On 12/7/23 22:08, Guenter Roeck wrote:
Hi Helge,

On 12/6/23 13:43, Helge Deller wrote:
On 12/6/23 21:19, Guenter Roeck wrote:
On 12/6/23 09:00, Helge Deller wrote:
[ ... ]
Is it worth testing with multiple CPUs ? I can re-enable it and
check more closely if you think it makes sense. If so, what number
of CPUs would you recommend ?

I think 4 CPUs is realistic.
But I agree, that you probably see more issues.

Generally the assumption was, that the different caches on parisc
may trigger SMP issues, but given that those issues can be seen on
qemu, it indicates that there are generic SMP issues too.


Ok, I ran some tests overnight with 2-8 CPUs. Turns out the system is quite
stable,

cool!

with the exception of SCSI controllers. Some fail completely, others
rarely. Here is a quick summary:

- am53c974 fails with "Spurious irq, sreg=00", followed by "Aborting command"
   and a hung task crash.
- megasas and megasas-gen2 fail with
   "scsi host1: scsi scan: INQUIRY result too short (5), using 36"
   followed by
   "megaraid_sas 0000:00:04.0: Unknown command completed!"
   and a hung task crash
- mptsas1068 fails completely (no kernel log message seen)
- dc390 and lsi* report random "Spurious irq, sreg=00" messages and timeouts

I think none of those drivers have ever been tested
on physical hardware either.
So I'm astonished that it even worked that far :-)
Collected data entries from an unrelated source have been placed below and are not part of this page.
(** The zero cell of [source_5] is in bucket 1, its other cell in bucket 6. *)
Lemma zero_cell_routed_first_when_others_higher_witness :
  converted source_5
  = foldl (insertCell 8 ref_getHash) (insert ref_hash 8 O (table_new 8) (x00, x0a)).1
      [(x05, x0b)] /\
  (exists t1 it,
     insert ref_hash 8 O (table_new 8) (x00, x0a) = (t1, (it, true)) /\
     bucket it = 1 /\
     iterator_getPtr (fun _ => t1) it = Some (x00, x0a)) /\
  (x00, x0a) ∈ impl_cells (impls_at (converted source_5) 1) /\
  bucket (begin 8 O (converted source_5)) = 1 /\
  iterator_getPtr (fun _ => converted source_5) (begin 8 O (converted source_5))
  = Some (x00, x0a) /\
  exists l,
    table_cells (converted source_5) = (x00, x0a) :: l /\
    forall fuel, (length source_5 < fuel)%nat ->
      traverse 8 fuel (fun _ => converted source_5) O = Some ((x00, x0a) :: l).
Proof.
  assert (Hz : isZero zero (x00, x0a) = true) by reflexivity.
  destruct (zero_cell_routed_first_when_others_higher ref_hash zero 8 valid_bits_8
              ref_size_spec (ref_lookup_spec ref_hash) ref_iter_spec
              (fun _ => converted source_5) O (x00, x0a) [(x05, x0b)] ref_getHash
              source_5_ok Hz eq_refl)
    as (Hfold & Hinsert & Hin & Hfirst).
  split; [exact Hfold|split; [exact Hinsert|split; [exact Hin|]]].
  apply Hfirst. intros c Hc. apply list_elem_of_singleton in Hc. subst c.
  vm_compute. reflexivity.
Defined.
I actually do have a dc390 board somewhere. I used it some time ago to improve
the emulation.

Do you have a physical hppa box too?

Based on kernel sources, the "Spurious irq, sreg=%02x." error can only happen for the
am53c974 driver. Are you sure you see this message for dc390 and lsi* too?
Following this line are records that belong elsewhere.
(** Decide every comparison of the goal, dropping the cases that the
    arithmetic of the context rules out. *)
Ltac zcase :=
  repeat (match goal with
  | |- context [Z.ltb ?a ?b] => destruct (Z.ltb_spec a b)
  | |- context [Z.leb ?a ?b] => destruct (Z.leb_spec a b)
  | |- context [Z.eqb ?a ?b] => destruct (Z.eqb_spec a b)
  end; try (exfalso; zlia); cbv beta iota delta [andb orb negb]).

(** ** Bit operations on [Z] *)

(** Replace each closed power [2 ^ k] by its value, so that [lia] sees a
    constant. *)
Ltac pow_consts :=
  repeat match goal with
  | |- context [2 ^ ?k] =>
    let v := eval vm_compute in (2 ^ k) in
    lazymatch v with Zpos _ => change (2 ^ k) with v end
  end.

(** Side conditions of bit-field lemmas: closed computations or
    linear arithmetic with constant powers. *)
Ltac bits_side := first [reflexivity | pow_consts; zlia].

(** Evaluate the comparisons of closed integers in the goal, then the
    tests on them. *)
Ltac zclosed :=
  repeat (match goal with
  | |- context [?t] =>
    match t with
    | Z.eqb _ _ => idtac | Z.ltb _ _ => idtac | Z.leb _ _ => idtac
    end;
    let v := eval vm_compute in t in
    lazymatch v with
    | true => change t with true
    | false => change t with false
    end
  end; cbv beta iota zeta).

(** A decidable proposition about a closed term, by evaluation. *)
Ltac decide_by_compute :=
  lazymatch goal with |- ?P => apply (bool_decide_eq_true_1 P); vm_compute; reflexivity end.

(** [Z.lor] of a multiple of [2^k] and a number below [2^k] is their sum:
    this is how UTF-8 and flag masks put disjoint bit fields together. *)
Lemma lor_shift_add k a b :
  0 <= k -> 0 <= b < 2 ^ k -> Z.lor (a * 2 ^ k) b = a * 2 ^ k + b.
Proof.
  intros Hk Hb.
  assert (Hl : Z.land (a * 2 ^ k) b = 0).
  { apply Z.bits_inj'; intros i Hi. rewrite Z.land_spec, Z.bits_0.
    rewrite <- Z.shiftl_mul_pow2 by lia.
    destruct (Z.lt_ge_cases i k).
    - rewrite Z.shiftl_spec_low by lia. reflexivity.
    - destruct (Z.eq_dec b 0) as [->|Hb0]; [rewrite Z.bits_0; apply andb_false_r|].
      assert (Z.log2 b < k) by (apply Z.log2_lt_pow2; lia).
      rewrite (Z.bits_above_log2 b) by lia. apply andb_false_r. }
  rewrite <- Z.lxor_lor by exact Hl. symmetry. apply Z.add_nocarry_lxor, Hl.
Qed.

(** The same with the high field given as a constant. *)
Lemma lor_disjoint k a b :
  0 <= k -> a mod 2 ^ k = 0 -> 0 <= b < 2 ^ k -> Z.lor a b = a + b.
Proof.
  intros Hk Ha Hb. assert (2 ^ k > 0) by (apply Z.lt_gt, Z.pow_pos_nonneg; lia).
  rewrite (Z.div_mod a (2 ^ k)), Ha, Z.add_0_r, (Z.mul_comm (2 ^ k)) by lia.
  apply lor_shift_add; lia.
Qed.

(** A mask [2^k - 1] keeps the remainder modulo [2^k]. *)
Lemma land_mask a k m : 0 <= k -> m = 2 ^ k - 1 -> Z.land a m = a mod 2 ^ k.
Proof.
  intros Hk ->. rewrite <- Z.land_ones by lia. f_equal. rewrite Z.ones_equiv. lia.
Qed.

(** A property of bytes checked by evaluation on all 256 of them. *)
Definition all_bytes (P : Z -> bool) : bool :=
  forallb P (map Z.of_nat (seq 0 256)).

Lemma all_bytes_spec P : all_bytes P = true -> forall b, 0 <= b < 256 -> P b = true.
Proof.
  unfold all_bytes. intros H b Hb. rewrite forallb_forall in H. apply H.
  apply in_map_iff. exists (Z.to_nat b). split; [lia|]. apply in_seq. lia.
Qed.

(** ** Lists *)

Lemma bytes_ok_app l1 l2 : bytes_ok (l1 ++ l2) = bytes_ok l1 && bytes_ok l2.
Proof. apply forallb_app. Qed.

Lemma bytes_ok_In l b : bytes_ok l = true -> In b l -> 0 <= b < 256.
Proof.
  unfold bytes_ok, is_byte. rewrite forallb_forall. intros H Hin.
  specialize (H b Hin). apply andb_prop in H as [H1 H2].
  apply Z.leb_le in H1. apply Z.ltb_lt in H2. lia.
Qed.

Lemma bytes_ok_Forall l : bytes_ok l = true <-> Forall (fun b => is_byte b = true) l.
Proof. unfold bytes_ok. rewrite forallb_forall, List.Forall_forall. reflexivity. Qed.

#[export] Hint Rewrite bytes_ok_app : jnc_rw.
am53c974 and dc390 use the same driver. lsi* doesn't, and doesn't have a problem
either. Sorry, I confused that with some old notes.
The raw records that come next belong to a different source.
(* ===== verification/QJsonWriter.v ===== *)
(** * JSON values and [QJsonDocument::toJson]

    The values a [QJsonDocument] holds, and Qt's writer in its default
    [Indented] format ([QJsonPrivate::Writer] in qjsonwriter.cpp).  A
    [QString] is a list of UTF-16 code units; a document is null, an array
    or an object (Qt has no scalar documents); an object is the list of its
    members in the order Qt keeps them (sorted by key, no duplicate).
    Numbers are integers ([qint64]); Qt's doubles are not modelled.

    The writer produces the text of the document as a list of code points;
    [toJson] is its UTF-8 encoding, which is what Qt writes byte by byte. *)

From S2P Require Import Prelude Utf8.
From stdpp Require Import base list.
From Stdlib Require Import ZArith Lia.
Open Scope Z_scope.

Module QJson.

(** The induction principle is [value_ind'] below. *)
Local Unset Elimination Schemes.
Inductive value :=
| Null
| Bool (b : bool)
| Integer (n : Z)
| String (s : list Z)
| Array (l : list value)
| Object (m : list (list Z * value)).
Local Set Elimination Schemes.

(** [QJsonDocument]: [NullDoc] is [QJsonDocument()]. *)
Inductive document :=
| NullDoc
| DArray (l : list value)
| DObject (m : list (list Z * value)).

(** Induction on values, with a hypothesis for every element of an array
    and every member of an object. *)
Section value_ind'.
Variable P : value -> Prop.
Hypothesis HNull : P Null.
Hypothesis HBool : forall b, P (Bool b).
Hypothesis HInteger : forall n, P (Integer n).
Hypothesis HString : forall s, P (String s).
Hypothesis HArray : forall l, Forall P l -> P (Array l).
Hypothesis HObject : forall m, Forall (fun kv => P kv.2) m -> P (Object m).

Fixpoint value_ind' (v : value) : P v :=
  match v with
  | Null => HNull
  | Bool b => HBool b
  | Integer n => HInteger n
  | String s => HString s
  | Array l =>
    HArray l ((fix go (l : list value) : Forall P l :=
                 match l with
                 | [] => List.Forall_nil _
                 | e :: l' => List.Forall_cons _ e l' (value_ind' e) (go l')
                 end) l)
  | Object m =>
    HObject m ((fix go (m : list (list Z * value)) : Forall (fun kv => P kv.2) m :=
                  match m with
                  | [] => List.Forall_nil _
                  | (k, e) :: m' => List.Forall_cons (fun kv => P kv.2) (k, e) m' (value_ind' e) (go m')
                  end) m)
  end.
End value_ind'.

(** ** Strings: [escapedString] *)

(** [hexdig]: a lower-case hexadecimal digit. *)
Definition hexdig (u : Z) : Z := if u <? 10 then 48 + u else 97 + (u - 10).

(** A UTF-16 unit that [toUtf8] cannot encode (a lone surrogate) as
    [\uXXXX]. *)
Definition escape_u (u : Z) : list Z :=
  [92; 117; hexdig (Z.land (Z.shiftr u 12) 15); hexdig (Z.land (Z.shiftr u 8) 15);
   hexdig (Z.land (Z.shiftr u 4) 15); hexdig (Z.land u 15)].

(** A unit below 0x80: the quote, the backslash and the control characters
    are escaped, everything else is written as it is. *)
Definition escape_ascii (u : Z) : list Z :=
  if u =? 0x22 then [92; 34]
  else if u =? 0x5c then [92; 92]
  else if u =? 0x08 then [92; 98]
  else if u =? 0x0c then [92; 102]
  else if u =? 0x0a then [92; 110]
  else if u =? 0x0d then [92; 114]
  else if u =? 0x09 then [92; 116]
  else if u <? 0x20 then [92; 117; 48; 48; hexdig (Z.shiftr u 4); hexdig (Z.land u 15)]
  else [u].

Definition is_high (u : Z) : bool := (0xD800 <=? u) && (u <=? 0xDBFF).
Definition is_low (u : Z) : bool := (0xDC00 <=? u) && (u <=? 0xDFFF).

(** [QChar::surrogateToUcs4]. *)
Definition surrogate_to_ucs4 (hi lo : Z) : Z := Z.shiftl hi 10 + lo - 0x35fdc00.

(** [escapedString] on the units of a [QString], as code points: a
    surrogate pair becomes its code point, a lone surrogate [\uXXXX]. *)
Fixpoint escaped (us : list Z) : list Z :=
  match us with
  | [] => []
  | u :: r =>
    if u <? 0x80 then escape_ascii u ++ escaped r
    else if is_high u then
      match r with
      | lo :: r' => if is_low lo then surrogate_to_ucs4 u lo :: escaped r'
                    else escape_u u ++ escaped r
      | [] => escape_u u
      end
    else if is_low u then escape_u u ++ escaped r
    else u :: escaped r
  end.

(** ** Numbers: [QByteArray::number(qint64)] *)

(** The decimal digits of [n], in front of [acc]; 19 digits are enough
    for every [qint64]. *)
Fixpoint digits_aux (fuel : nat) (n : Z) (acc : list Z) : list Z :=
  match fuel with
  | O => acc
  | S f => if n <? 10 then (48 + n) :: acc else digits_aux f (n / 10) (48 + n mod 10 :: acc)
  end.

Definition number (n : Z) : list Z :=
  if n <? 0 then 45 :: digits_aux 19 (- n) [] else digits_aux 19 n [].

(** ** Values and documents *)

Definition indent_string (indent : nat) : list Z := repeat 32 (4 * indent).

(** The lines of an array or object: separated by [",\n"], the last one
    ended by ["\n"]. *)
Fixpoint sep_lines (items : list (list Z)) : list Z :=
  match items with
  | [] => []
  | [x] => x ++ [10]
  | x :: xs => x ++ [44; 10] ++ sep_lines xs
  end.

(** [valueToJson] with [compact = false]. *)
Fixpoint write_value (indent : nat) (v : value) : list Z :=
  match v with
  | Null => [110; 117; 108; 108]
  | Bool true => [116; 114; 117; 101]
  | Bool false => [102; 97; 108; 115; 101]
  | Integer n => number n
  | String s => 34 :: escaped s ++ [34]
  | Array l =>
    [91; 10] ++ sep_lines (map (fun e => indent_string (S indent) ++ write_value (S indent) e) l)
    ++ indent_string indent ++ [93]
  | Object m =>
    [123; 10] ++ sep_lines (map (fun '(k, e) => indent_string (S indent) ++ 34 :: escaped k
                                                ++ [34; 58; 32] ++ write_value (S indent) e) m)
    ++ indent_string indent ++ [125]
  end.

(** [QJsonDocument::toJson()]: nothing for the null document; an array or
    object followed by a line end. *)
Definition toJson_text (d : document) : list Z :=
  match d with
  | NullDoc => []
  | DArray l => write_value 0 (Array l) ++ [10]
  | DObject m => write_value 0 (Object m) ++ [10]
  end.

Definition toJson (d : document) : list Z := Utf8.encode (toJson_text d).

(** ** The documents Qt builds and reads back *)

Definition is_unit (u : Z) : bool := (0 <=? u) && (u <=? 0xFFFF).

(** The order of [QJsonObject] keys: [QString] comparison, unit by unit. *)
Fixpoint key_lt (a b : list Z) : bool :=
  match a, b with
  | [], [] => false
  | [], _ :: _ => true
  | _ :: _, [] => false
  | x :: a', y :: b' => (x <? y) || ((x =? y) && key_lt a' b')
  end.

Fixpoint keys_sorted (ks : list (list Z)) : bool :=
  match ks with
  | k1 :: ((k2 :: _) as ks') => key_lt k1 k2 && keys_sorted ks'
  | _ => true
  end.

(** Integers are [qint64], strings are units, object keys are strictly
    increasing. *)
Fixpoint wf_value (v : value) : bool :=
  match v with
  | Null | Bool _ => true
  | Integer n => in_qint64 n
  | String s => forallb is_unit s
  | Array l => forallb wf_value l
  | Object m =>
    keys_sorted (map fst m) && forallb (fun '(k, e) => forallb is_unit k && wf_value e) m
  end.

(** Containers nested in a value, itself included. *)
Fixpoint depth (v : value) : nat :=
  match v with
  | Array l => S (foldr Nat.max 0%nat (map depth l))
  | Object m => S (foldr Nat.max 0%nat (map (fun '(_, e) => depth e) m))
  | _ => 0
  end.

(** [QJsonPrivate::Parser]'s [nestingLimit]. *)
Definition nesting_limit : nat := 1024.

Definition value_of (d : document) : option value :=
  match d with
  | NullDoc => None
  | DArray l => Some (Array l)
  | DObject m => Some (Object m)
  end.

(** A document Qt can hold: its value is well formed. *)
Definition valid (d : document) : Prop :=
  match value_of d with
  | None => True
  | Some v => wf_value v = true
  end.

(** A document that Qt's parser reads back: well formed, and not nested
    deeper than the parser's limit. *)
Definition loadable (d : document) : Prop :=
  match value_of d with
  | None => True
  | Some v => wf_value v = true /\ (depth v <= nesting_limit)%nat
  end.

End QJson.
Either case, I think I found the problem. After handling an interrupt, the Linux
driver checks if another interrupt is pending. It does that by checking the
DMA_DONE bit in the DMA status register. If that bit is set, it re-enters the
interrupt handler. Problem with that is that the emulation sets DMA_DONE
prematurely, before it sets the command done bit in the interrupt status register
and before it sets the interrupt pending bit in the status register. As result,
DMA_DONE is set but IRQ_PENDING isn't, and the spurious interrupt is reported.
I fixed that up in my code and will test it for some time and with various
architectures before I send a patch.

I'm actually in the process of putting the finishing touches to a large rewrite of QEMU's core ESP emulation since there are a number of known issues with the existing version. In particular there are problems with the SCSI phase being set incorrectly after reading ESP_INTR and ESP_RSTAT's STAT_TC not being correct. Note that this is just the ESP core rather than the ESP PCI device.

If you are interested, I could try and find a few minutes to tidy it up a bit more and push a testing branch to Github?


Sure, I'll be happy to give your changes a try.

FWIW, the change I made to fix the spurious interrupt problem is

diff --git a/hw/scsi/esp-pci.c b/hw/scsi/esp-pci.c
index 6794acaebc..f624398c55 100644
--- a/hw/scsi/esp-pci.c
+++ b/hw/scsi/esp-pci.c
@@ -286,9 +286,6 @@ static void esp_pci_dma_memory_rw(PCIESPState *pci, uint8_t *buf, int len,
      /* update status registers */
      pci->dma_regs[DMA_WBC] -= len;
      pci->dma_regs[DMA_WAC] += len;
-    if (pci->dma_regs[DMA_WBC] == 0) {
-        pci->dma_regs[DMA_STAT] |= DMA_STAT_DONE;
-    }
  }

I tested that with several platforms. There are no more spurious interrupts
after that change, and no other errors either.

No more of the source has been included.